Task requirements: The word "scheme" may appear in some lines of the data; copy every such line.

Material for the task:
---
(** [scrape_batch_playwright(urls, timeout_per_site, batch_name,
    max_sites_needed)].  The report of the target domains calls
    [get_domain] on every URL outside any [try];
    [ThreadPoolExecutor(max_workers=0)] raises [ValueError].  The later
    reports call [get_domain] on the same URLs again, which succeeds
    once the first report did. *)
Definition scrape_batch_playwright (PLAYWRIGHT_AVAILABLE : bool)
    (E : pw_env) (urls : list string) (timeout_per_site : Z)
    (max_sites_needed : Z) : outcome (list scrape) * Z :=
  if negb PLAYWRIGHT_AVAILABLE then (Ok [], 0%Z)
  else
    match mapM get_domain urls with
    | Raise e => (Raise e, 0%Z)
    | Ok target_domains =>
        if length urls =? 0 then (Raise ValueError, 0%Z)
        else
          (Ok (pw_loop (pw_result E) max_sites_needed
                       (done_among (seq 0 (length urls)) (completed E)) []),
           pw_ms E)
    end.

End PlaywrightBatch.

(** ** The phase sequencer: [scrape_multiple_sites_truly_parallel] *)

(** [l[a:b]] for constants [0 <= a <= b] *)
Definition slice {A} (a b : nat) (l : list A) : list A :=
  take (b - a) (drop a l).

(** What one query meets: the search backend, whether Playwright could be
    imported, the time the search takes, and the environments of the
    batches the phases dispatch. *)
Record session_env : Type := SessionEnv {
  backend : string -> http_reply;
  PLAYWRIGHT_AVAILABLE : bool;
  search_ms : Z;
  batch_1 : batch_env;
  batch_2 : batch_env;
  playwright_batch : pw_env
}.

(** What a run of the sequencer amounts to: the value it returns
    ([None], or a list of scrapes) or the exception it raises, the phases
    it dispatched, and the time from [total_start] to its return in ms. *)
Record session : Type := Session {
  returned : outcome (option (list scrape));
  phases_run : list nat;
  total_ms : Z
}.

Section Sequencer.
Context `{!Urllib} `{!Bs4} `{!Regex}.

(** The [# Return results] part. *)
Definition finish (max_sites : Z) (successful_scrapes : list scrape)
    (phases : list nat) (ms : Z) : session :=
  match successful_scrapes with
  | [] => Session (Ok None) phases ms
  | _ => Session (Ok (Some (py_take max_sites successful_scrapes))) phases ms
  end.

(** PHASE 3: Playwright for the sites not scraped yet. *)
Definition phase_3 (E : session_env) (filtered_urls : list string)
    (max_sites : Z) (successful_scrapes : list scrape)
    (phases : list nat) (ms : Z) : session :=
  if (Z.of_nat (length successful_scrapes) <? max_sites)%Z
     && PLAYWRIGHT_AVAILABLE E
  then
    let urls :=
      let! successful_domains :=
        mapM (fun s => get_domain (scrape_url s)) successful_scrapes in
      let! candidates :=
        filterM (fun url =>
                   let! domain := get_domain url in
                   Ok (negb (bool_decide (domain ∈ successful_domains))))
                (take 15 filtered_urls) in
      Ok (take 5 candidates) in
    match urls with
    | Raise e => Session (Raise e) phases ms
    | Ok [] => finish max_sites successful_scrapes phases ms
    | Ok playwright_urls =>
        let '(batch_results, dt) :=
          scrape_batch_playwright (PLAYWRIGHT_AVAILABLE E)
            (playwright_batch E) playwright_urls 20
            (max_sites - Z.of_nat (length successful_scrapes))%Z in
        match batch_results with
        | Raise e => Session (Raise e) (phases ++ [3]) (ms + dt)%Z
        | Ok batch_results =>
            finish max_sites (successful_scrapes ++ batch_results)
                   (phases ++ [3]) (ms + dt)%Z
        end
    end
  else finish max_sites successful_scrapes phases ms.

(** PHASE 2: the next five sites. *)
Definition phase_2 (E : session_env) (filtered_urls : list string)
    (max_sites : Z) (successful_scrapes : list scrape)
    (phases : list nat) (ms : Z) : session :=
  if (Z.of_nat (length successful_scrapes) <? max_sites)%Z
     && (8 <? length filtered_urls)
  then
    match slice 8 13 filtered_urls with
    | [] => phase_3 E filtered_urls max_sites successful_scrapes phases ms
    | batch_2_urls =>
        let '(batch_results, dt) :=
          scrape_batch_parallel (batch_2 E) batch_2_urls 12
            (max_sites - Z.of_nat (length successful_scrapes))%Z in
        match batch_results with
        | Raise e => Session (Raise e) (phases ++ [2]) (ms + dt)%Z
        | Ok batch_results =>
            let successful_scrapes := successful_scrapes ++ batch_results in
            if (max_sites <=? Z.of_nat (length successful_scrapes))%Z
            then Session (Ok (Some (py_take max_sites successful_scrapes)))
                         (phases ++ [2]) (ms + dt)%Z
            else phase_3 E filtered_urls max_sites successful_scrapes
                         (phases ++ [2]) (ms + dt)%Z
        end
    end
  else phase_3 E filtered_urls max_sites successful_scrapes phases ms.

(** PHASE 1: the first eight sites. *)
Definition phase_1 (E : session_env) (filtered_urls : list string)
    (max_sites : Z) (ms : Z) : session :=
  match take 8 filtered_urls with
  | [] => phase_2 E filtered_urls max_sites [] [] ms
  | batch_1_urls =>
      let '(batch_results, dt) :=
        scrape_batch_parallel (batch_1 E) batch_1_urls 15 max_sites in
      match batch_results with
      | Raise e => Session (Raise e) [1] (ms + dt)%Z
      | Ok batch_results =>
          let successful_scrapes := batch_results in
          if (max_sites <=? Z.of_nat (length successful_scrapes))%Z
          then Session (Ok (Some (py_take max_sites successful_scrapes)))
                       [1] (ms + dt)%Z
          else phase_2 E filtered_urls max_sites successful_scrapes
                       [1] (ms + dt)%Z
      end
  end.

(** [scrape_multiple_sites_truly_parallel(query, max_sites,
    max_total_time, max_search_results)].  The body never reads
    [max_total_time]. *)
Definition scrape_multiple_sites_truly_parallel (E : session_env)
    (query : string) (max_sites max_total_time max_search_results : Z)
  : session :=
  match scrape_searxng_local (backend E) query max_search_results with
  | Raise e => Session (Raise e) [] (search_ms E)
  | Ok [] => Session (Ok None) [] (search_ms E)
  | Ok results =>
      match filter_urls (map href results) with
      | Raise e => Session (Raise e) [] (search_ms E)
      | Ok [] => Session (Ok None) [] (search_ms E)
      | Ok filtered_urls => phase_1 E filtered_urls max_sites (search_ms E)
      end
  end.

End Sequencer.

(** ** What the specification says of the resolver

    The definitions of this part follow the words of the specification;
    the theorems compare them with the functions above. *)

(** "scheme/www. stripped": the host without a leading [www.] *)
Definition strip_leading_www (host : string) : string :=
  if String.prefix "www." host then str_drop 4 host else host.

(** The shape of an absolute URL: a scheme, [://], a host part free of
    delimiters, brackets, blanks and non-ASCII characters (it may carry
    user information and a port), and a remainder that is empty or
    starts the path, the query or the fragment. *)
Definition host_char (c : ascii) : bool :=
  (32 <? N_of_ascii c)%N && char_isascii c
  && negb (existsb (Ascii.eqb c) ["/"; "?"; "#"; "["; "]"]%char).

Definition well_formed_scheme (scheme : string) : bool :=
  match scheme with
  | EmptyString => false
  | String c0 _ => is_ascii_alpha c0 && str_forall scheme_char scheme
  end.

Definition starts_path (rest : string) : bool :=
  match rest with
  | EmptyString => true
  | String d _ => existsb (Ascii.eqb d) ["/"; "?"; "#"]%char
  end.

(** "keeping the first occurrence" of each domain and rejecting the
    blacklisted ones: a URL, given with its domain, is kept when no
    earlier URL of the list has that domain and the domain is not
    blacklisted. *)
Fixpoint keep_first_per_domain (earlier : list string)
    (tagged : list (string * string)) : list string :=
  match tagged with
  | [] => []
  | (url, domain) :: rest =>
      let kept := keep_first_per_domain (domain :: earlier) rest in
      if bool_decide (domain ∈ earlier) || domain_blacklisted domain
      then kept else url :: kept
  end.

(** "backend unreachability or malformed response": no reply, an HTTP
    error status, a body that is not JSON, or a JSON body without a
    non-empty [results] entry. *)
Definition backend_failed (r : http_reply) : bool :=
  match r with
  | NoReply _ => true
  | Reply status json =>
      ((400 <=? status) && (status <? 600))%Z
      || match json with
         | None => true
         | Some (PDict d) => negb (truthy (default PNone (assoc_get "results" d)))
         | Some _ => true
         end
  end.

(** The entries of the [results] list of a reply, when it has one. *)
Definition response_items (r : http_reply) : list pyval :=
  match r with
  | Reply _ (Some (PDict d)) =>
      match assoc_get "results" d with
      | Some found =>
          match py_iter found with Ok items => items | Raise _ => [] end
      | None => []
      end
  | _ => []
  end.

(** ** Library instances for concrete runs

    The theorems below hold for every implementation of the library
    interfaces.  To run the functions on concrete inputs the interfaces
    are instantiated on the fragment of the libraries those inputs
    exercise. *)

(** [urlsplit] on URLs whose netloc is ASCII and has no brackets, where
    neither validation is reached; on other netlocs both are taken to
    pass. *)
Definition permissive_urllib : Urllib := {|
  check_bracketed_netloc := fun _ => true;
  checknetloc_nfkc := fun _ => true
|}.

(** BeautifulSoup over lxml on a document without markup.  lxml wraps
    the text of such a document in [html/body/p], so the paragraph is the
    only tag a query of the extractors can match; the document is given
    by its text, and decomposing the paragraph leaves none. *)
Definition plain_text_bs4 : Bs4 := {|
  soup_tree := string;
  tag := unit;
  parse_lxml := fun html => html;
  find_all := fun t scope q =>
    match scope, q with
    | None, Css selector =>
        if negb (String.eqb t "")
           && (String.eqb selector "p"
               || String.eqb selector
                    "p, li, div.description, div.summary, .info, .details")
        then [tt] else []
    | _, _ => []
    end;
  get_text := fun t _ => t;
  get_attr := fun _ _ _ => None;
  tag_name := fun _ _ => "p";
  next_siblings := fun _ _ => [];
  decompose := fun _ _ => ""
|}.

(** [re.findall] on texts in which none of [DETAIL_PATTERNS] matches:
    texts without digits and without the words [feature],
    [specification] and [spec]. *)
Definition no_detail_regex : Regex := {|
  re_findall := fun _ _ => []
|}.

(** ** Inputs of the concrete runs *)

(** A page without markup. *)
Definition fox_page : string :=
  "The quick brown fox jumps over the lazy dog near the river bank".

(** A fetch whose GET is answered with [fox_page] after half a second. *)
Definition answered : net_env :=
  NetEnv (Ok (Response 200 fox_page)) 500 (Ok None).

(** A fetch whose GET is answered with the status 503 and whose
    fallback download delivers [fox_page]. *)
Definition served_by_fallback : net_env :=
  NetEnv (Ok (Response 503 "")) 500 (Ok (Some fox_page)).

(** A fetch whose GET is answered with [fox_page] under the status 600,
    which [resp.ok] accepts. *)
Definition answered_600 : net_env :=
  NetEnv (Ok (Response 600 fox_page)) 500 (Ok None).

(** A fetch whose GET times out after 14 s (a [RequestException]). *)
Definition timed_out : net_env :=
  NetEnv (Raise ConnectionError) 14000 (Ok None).

Definition nine_urls : list string :=
  [ "https://one.example/p"; "https://two.example/p";
    "https://three.example/p"; "https://four.example/p";
    "https://five.example/p"; "https://six.example/p";
    "https://seven.example/p"; "https://eight.example/p";
    "https://nine.example/p" ].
---
Solved exercise:
(** "scheme/www. stripped": the host without a leading [www.] *)
(** The shape of an absolute URL: a scheme, [://], a host part free of
Definition well_formed_scheme (scheme : string) : bool :=
  match scheme with
  | String c0 _ => is_ascii_alpha c0 && str_forall scheme_char scheme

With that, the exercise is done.